Upgrading comments to an answer:
Let $p$ be a prime, $A$ a (commutative, unital) ring and $W(A)$ its ring of ($p$-typical) Witt vectors. References are [Bou] Bourbaki, Algebre Commutative ch. IX §1, and [Haz] Hazewinkel, Witt vectors. Part 1, arXiv:0804.3888v1.
In particular let $\Phi_n = \sum_{i=0}^n p^i X_i^{p^{n-i}}$ be the $n$-th Witt polynomial. For clarity, I will use $\times$ for the multiplication in $W(A)$, while multiplication in $A$ is just written with a dot $\cdot$.
Fact 1: If $W(A)$ is an integral domain, then so is $A$.
Proof: For $a,b \in A$, one has $(a,0,0,....) \times (b,0,0,...) = (a \cdot b, 0,0,...)$ ([Bou] no. 6 Prop. 4; [Haz] 5.21.). It follows that non-trivial zero divisors in $A$ give rise to non-trivial zero-divisors in $W(A)$.
Fact 2: If $p\cdot 1_A$ is invertible in $A$, then $W(A) \simeq A^\mathbb N$ (countable direct product) as rings. In particular, $W(A)$ has non-trivial zero-divisors.
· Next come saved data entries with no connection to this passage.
(** * MOT: adaptive proposal kernels and the registry lookup

    A shallow embedding of [mot/parameter_functions/proposals.py] and
    [mot/factory.py].

    The proposal classes return OpenCL C source as Python strings.  Two
    views of every kernel are kept side by side:

    - the source text, character for character, as a [string];
    - the arithmetic of the kernel body, as a function on reals, with the
      [uint] counters as integers reduced modulo [2^32].

    [model_float] is read as the real numbers: rounding is not modelled.
    Division and logarithm are the total functions of the real-number
    library, so the reading is that of the kernels where the divisor of
    the update rule is not zero and, for the value of the log-density,
    where [std] is positive. *)

From Stdlib Require Import ZArith List String Ascii Bool Reals Lra Lia.
Import ListNotations.

(** ** The fragment of OpenCL C used by the kernels *)

Module CL.

Local Open Scope Z_scope.

(** [uint] is a 32-bit unsigned integer; its arithmetic wraps around. *)
Definition UINT_MODULUS : Z := 2 ^ 32.

Definition uint (z : Z) : Z := z mod UINT_MODULUS.

Definition uint_add (a b : Z) : Z := uint (a + b).

Definition uint_sub (a b : Z) : Z := uint (a - b).

Local Open Scope R_scope.

(** Conversion of a [uint] to [model_float], explicit as in
    [(model_float)(acceptance_counter+1)] or implicit as in the divisor. *)
Definition convert_model_float (u : Z) : R := IZR u.

(** [min(x, y)] on floating types: [y] if [y < x], otherwise [x]. *)
Definition min (x y : R) : R := if Rlt_dec y x then y else x.

(** The constant [M_2_SQRTPI] of the OpenCL math header: [2/sqrt(pi)]. *)
Definition M_2_SQRTPI : R := 2 / sqrt PI.

(** [pown(x, n)]: [x] to the integer power [n]. *)
Definition pown (x : R) (n : Z) : R := powerRZ x n.

Definition log (x : R) : R := ln x.

End CL.

(** ** Kernel bodies (proposals.py, lines 101-109, 140-143 and 156-159) *)

Module Kernels.

Local Open Scope R_scope.

(** [[
    return min(current_value *
                    sqrt( (model_float)(acceptance_counter+1) /
                          ((jump_counter - acceptance_counter) + 1)
                    ),
               1e10);
    ]] *)
Definition dmriproposal_default_parameter_update
    (current_value : R) (acceptance_counter jump_counter : Z) : R :=
  CL.min (current_value *
            sqrt (CL.convert_model_float (CL.uint_add acceptance_counter 1) /
                  CL.convert_model_float
                    (CL.uint_add (CL.uint_sub jump_counter acceptance_counter) 1)))
         1e10.

(** [return current + std * ranluxcl_gaussian(ranluxclstate);] where the
    random draw is passed in as [gaussian_sample]. *)
Definition dmriproposal_gaussianProposal
    (current gaussian_sample std : R) : R :=
  current + std * gaussian_sample.

(** [return log(M_2_SQRTPI / std) + (-0.5 * pown((x - mu) / std, 2));] *)
Definition dmriproposal_gaussianProposalLogPDF (x mu std : R) : R :=
  CL.log (CL.M_2_SQRTPI / std) + (-0.5 * CL.pown ((x - mu) / std) 2).

(** The divisor of the update rule, a [uint].  Where it wraps to zero the
    kernel divides by zero; the reading over the reals is that of the
    kernel where it does not. *)
Definition update_divisor (acceptance_counter jump_counter : Z) : Z :=
  CL.uint_add (CL.uint_sub jump_counter acceptance_counter) 1.

(** The update rule as the specification words it, over the integers
    without wrap-around. *)
Definition spec_default_update (v : R) (a j : Z) : R :=
  Rmin (v * sqrt ((IZR a + 1) / (IZR j - IZR a + 1))) 1e10.

(** The log-density as the specification words it. *)
Definition spec_gaussian_log_pdf (x mu std : R) : R :=
  ln (2 / (std * sqrt PI)) - 0.5 * ((x - mu) / std) ^ 2.

End Kernels.

(** ** Text utilities for reading generated source *)

Module Text.

Local Open Scope string_scope.
Local Open Scope char_scope.

Definition newline : ascii := "010".

Definition is_space (c : ascii) : bool := (c =? " ") || (c =? "009").

(** Letters, digits and the underscore: the characters of a C identifier. *)
Definition is_ident_char (c : ascii) : bool :=
  let n := nat_of_ascii c in
  (Nat.leb 65 n && Nat.leb n 90) || (Nat.leb 97 n && Nat.leb n 122) ||
  (Nat.leb 48 n && Nat.leb n 57) || Nat.eqb n 95.

Fixpoint lines (s : string) : list string :=
  match s with
  | EmptyString => [EmptyString]
  | String c rest =>
      if c =? newline then EmptyString :: lines rest
      else match lines rest with
           | [] => [String c EmptyString]
           | l :: ls => String c l :: ls
           end
  end.

Fixpoint lstrip (s : string) : string :=
  match s with
  | EmptyString => EmptyString
  | String c rest => if is_space c then lstrip rest else s
  end.

Fixpoint rstrip (s : string) : string :=
  match s with
  | EmptyString => EmptyString
  | String c rest =>
      match rstrip rest with
      | EmptyString => if is_space c then EmptyString else String c EmptyString
      | r => String c r
      end
  end.

Definition strip (s : string) : string := rstrip (lstrip s).

Definition is_blank (s : string) : bool :=
  match s with EmptyString => true | _ => false end.

(** The lines of a fragment, stripped of surrounding blanks, empty lines
    dropped. *)
Definition nonblank_lines (src : string) : list string :=
  filter (fun l => negb (is_blank l)) (map strip (lines src)).

(** [p] occurs in [s]. *)
Definition occurs_in (p s : string) : Prop :=
  exists pre post : string, s = (pre ++ p ++ post)%string.

(** A fragment is guarded by [guard] when its first two lines test and
    define [guard] and its last line closes the conditional, naming [guard]
    again. *)
Definition include_guarded (src guard : string) : Prop :=
  guard <> EmptyString /\
  exists body : list string,
    nonblank_lines src =
      ("#ifndef " ++ guard)%string :: ("#define " ++ guard)%string ::
      body ++ [("#endif //" ++ guard)%string].








(** Where the reading of C text for function definitions stands:
    between definitions, inside the parameter list of a function, past
    its parameter list, or inside a body. *)
Inductive reading : Type :=
  | Outside
  | InParameters (name : string) (nested : nat)
  | AfterParameters (name : string)
  | InBody (nested : nat).

(** Read C text for function definitions.  A definition is an identifier,
    its parameter list between parentheses, and a body between braces; an
    identifier with a parameter list and a semicolon only declares and is
    passed over.  The names of the functions defined come back in order;
    nothing comes back when parentheses or braces stand where none can,
    or are left open at the end. *)
Fixpoint read_definitions (s : string) (state : reading) (ident : string)
    (found : list string) : option (list string) :=
  match s with
  | EmptyString =>
      match state with
      | Outside => Some (rev found)
      | _ => None
      end
  | String c rest =>
      match state with
      | Outside =>
          if is_ident_char c then
            read_definitions rest Outside
              (ident ++ String c EmptyString)%string found
          else if c =? "(" then
            match ident with
            | EmptyString => None
            | String _ _ =>
                read_definitions rest (InParameters ident 0) EmptyString found
            end
          else if (c =? ")") || (c =? "{") || (c =? "}") then None
          else read_definitions rest Outside EmptyString found
      | InParameters name nested =>
          if c =? "(" then
            read_definitions rest (InParameters name (S nested))
              EmptyString found
          else if c =? ")" then
            match nested with
            | O => read_definitions rest (AfterParameters name)
                     EmptyString found
            | S fewer => read_definitions rest (InParameters name fewer)
                           EmptyString found
            end
          else if (c =? "{") || (c =? "}") then None
          else read_definitions rest state EmptyString found
      | AfterParameters name =>
          if is_space c || (c =? newline) then
            read_definitions rest state EmptyString found
          else if c =? "{" then
            read_definitions rest (InBody 0) EmptyString (name :: found)
          else if c =? ";" then
            read_definitions rest Outside EmptyString found
          else None
      | InBody nested =>
          if c =? "{" then
            read_definitions rest (InBody (S nested)) EmptyString found
          else if c =? "}" then
            match nested with
            | O => read_definitions rest Outside EmptyString found
            | S fewer => read_definitions rest (InBody fewer)
                           EmptyString found
            end
          else read_definitions rest state EmptyString found
      end
  end.

Definition function_definitions (text : string) : option (list string) :=
  read_definitions text Outside EmptyString [].


End Text.

(** ** Python objects and methods *)

Module Py.

(** A method takes the instance and returns its result together with the
    instance as the call left it. *)
Definition method (Self A : Type) : Type := Self -> A * Self.

Definition ret {Self A : Type} (a : A) : method Self A :=
  fun self => (a, self).

Definition bind {Self A B : Type}
    (m : method Self A) (k : A -> method Self B) : method Self B :=
  fun self => let (a, self') := m self in k a self'.

(** Two calls in a row on the same instance. *)
Definition twice {Self A : Type} (m : method Self A) : method Self (A * A) :=
  bind m (fun first => bind m (fun second => ret (first, second))).

(** Attribute lookup on a class with one base: the class's own entry if it
    has one, the inherited one otherwise. *)
Definition resolve {M : Type} (own : option M) (inherited : M) : M :=
  match own with
  | Some m => m
  | None => inherited
  end.

End Py.

(** ** mot/parameter_functions/proposals.py *)

Module Proposals.

Import Py.
Local Open Scope string_scope.

(** A method body holding only a docstring returns [None]. *)
Module AbstractParameterProposal.

Definition is_symmetric {Self : Type} : method Self bool :=
  fun self => (true, self).

Definition returns_None {Self A : Type} : method Self (option A) :=
  fun self => (None, self).

End AbstractParameterProposal.

Record ProposalParameter : Type := {
  default_value : R;
  adaptable : bool
}.

Definition ProposalParameter_init (default_value : R) (adaptable : bool)
    : ProposalParameter :=
  {| default_value := default_value; adaptable := adaptable |}.

(** The string literal of proposals.py, lines 97-112. *)
Definition default_parameter_update_source : string :=
"
            #ifndef DMRIPROPOSAL_DEFAULT_PARAMETER_UPDATE
            #define DMRIPROPOSAL_DEFAULT_PARAMETER_UPDATE

            model_float dmriproposal_default_parameter_update(const model_float current_value,
                                                              const uint acceptance_counter,
                                                              const uint jump_counter){
                return min(current_value *
                                sqrt( (model_float)(acceptance_counter+1) /
                                      ((jump_counter - acceptance_counter) + 1)
                                ),
                           1e10);
            }

            #endif //DMRIPROPOSAL_DEFAULT_PARAMETER_UPDATE
        ".

(** The string literal of proposals.py, lines 136-146. *)
Definition gaussian_proposal_source : string :=
"
            #ifndef DMRIPROP_GAUSSIANPROPOSAL_CL
            #define DMRIPROP_GAUSSIANPROPOSAL_CL

            model_float dmriproposal_gaussianProposal(const model_float current, ranluxcl_state_t* const ranluxclstate,
                                                      const model_float std){
                return current + std * ranluxcl_gaussian(ranluxclstate);
            }

            #endif //DMRIPROP_GAUSSIANPROPOSAL_CL
        ".

(** The string literal of proposals.py, lines 152-162. *)
Definition gaussian_proposal_logpdf_source : string :=
"
            #ifndef DMRIPROP_GAUSSIANPROPOSALLOGPDF_CL
            #define DMRIPROP_GAUSSIANPROPOSALLOGPDF_CL

            model_float dmriproposal_gaussianProposalLogPDF(const model_float x, const model_float mu,
                                                            const model_float std){
                return log(M_2_SQRTPI / std) + (-0.5 * pown((x - mu) / std, 2));
            }

            #endif //DMRIPROP_GAUSSIANPROPOSALLOGPDF_CL
        ".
Proof: (This is actually used to construct all the summation and multiplication polynomials.) See [Bou] no.2 Prop. 2 and no. 4 Theoreme 1, and [Haz] Theorem 5.14.
To construct "explicit" zero-divisors e.g. for $A=\mathbb Q$, take e.g. the obvious pair of zero-divisors $g_1:=(1,0,0,...), g_2=(0,1,0,0,...)$ in $\mathbb Q^\mathbb N$ and "pull them back" i.e. find actual Witt vectors $(x_0,x_1,...), (y_0,y_1,...) \in W(\mathbb Q)$ which have $g_1,g_2$ as ghost components, by setting $x_0=1$ and then recursively solving $$\Phi_{n-1}(x_0^p, ..., x_{n-1}^p) + p^n x_n =0 \qquad \text{for } x_n$$ as well as $y_0=0$,
$$\Phi_{0}(y_0^p) + p^1 y_1 = \color{red}{1} \qquad \text{i.e. } y_1=\frac{1}{p}$$
and then recursively
$$\Phi_{n-1}(y_0^p, ..., y_{n-1}^p) + p^n y_n =0 \qquad \text{for } y_{n \ge 2}.$$
I get $x=(1, -\frac{1}{p}, -p^2+p^{p-1}, ...), y= (0, \frac{1}{p}, -p^{p-1}, ...)$. See how all you need is to be able to invert $p$ in $A$, i.e. this works in any $\mathbb Z[\frac{1}{p}]$-algebra.
Fact 3: If $p\cdot 1_A =0_A$ and $A$ is an integral domain, then $W(A)$ is an integral domain.
Proof: [Haz] Cor. 6.4, or look into the proof of [Bou] no. 8 Prop. 8 (which is stated for fields, but this part does not need the full assumption). The idea is: Let $x',y' \in W(A)$ be non-zero; then they can be written as $V^m((x_0, x_1, ...))$ and $V^n((y_0,y_1,...))$ for certain $m,n \in \mathbb N_0$ and $x_0 \neq 0 \neq y_0$. Now because of the condition on $A$, one has $$V^m(w_1) \times V^n(w_2) = V^{m+n}(F^n(w_1) \times F^m(w_2))$$ ([Bou], no. 8 Prop. 5; [Haz], last of formulae 6.2) for all $w_1, w_2 \in W(A)$; in particular, the $(m+n)$-th component of $x' \times y'$ is $x_0^{p^n} \cdot y_0^{p^m} \neq 0$.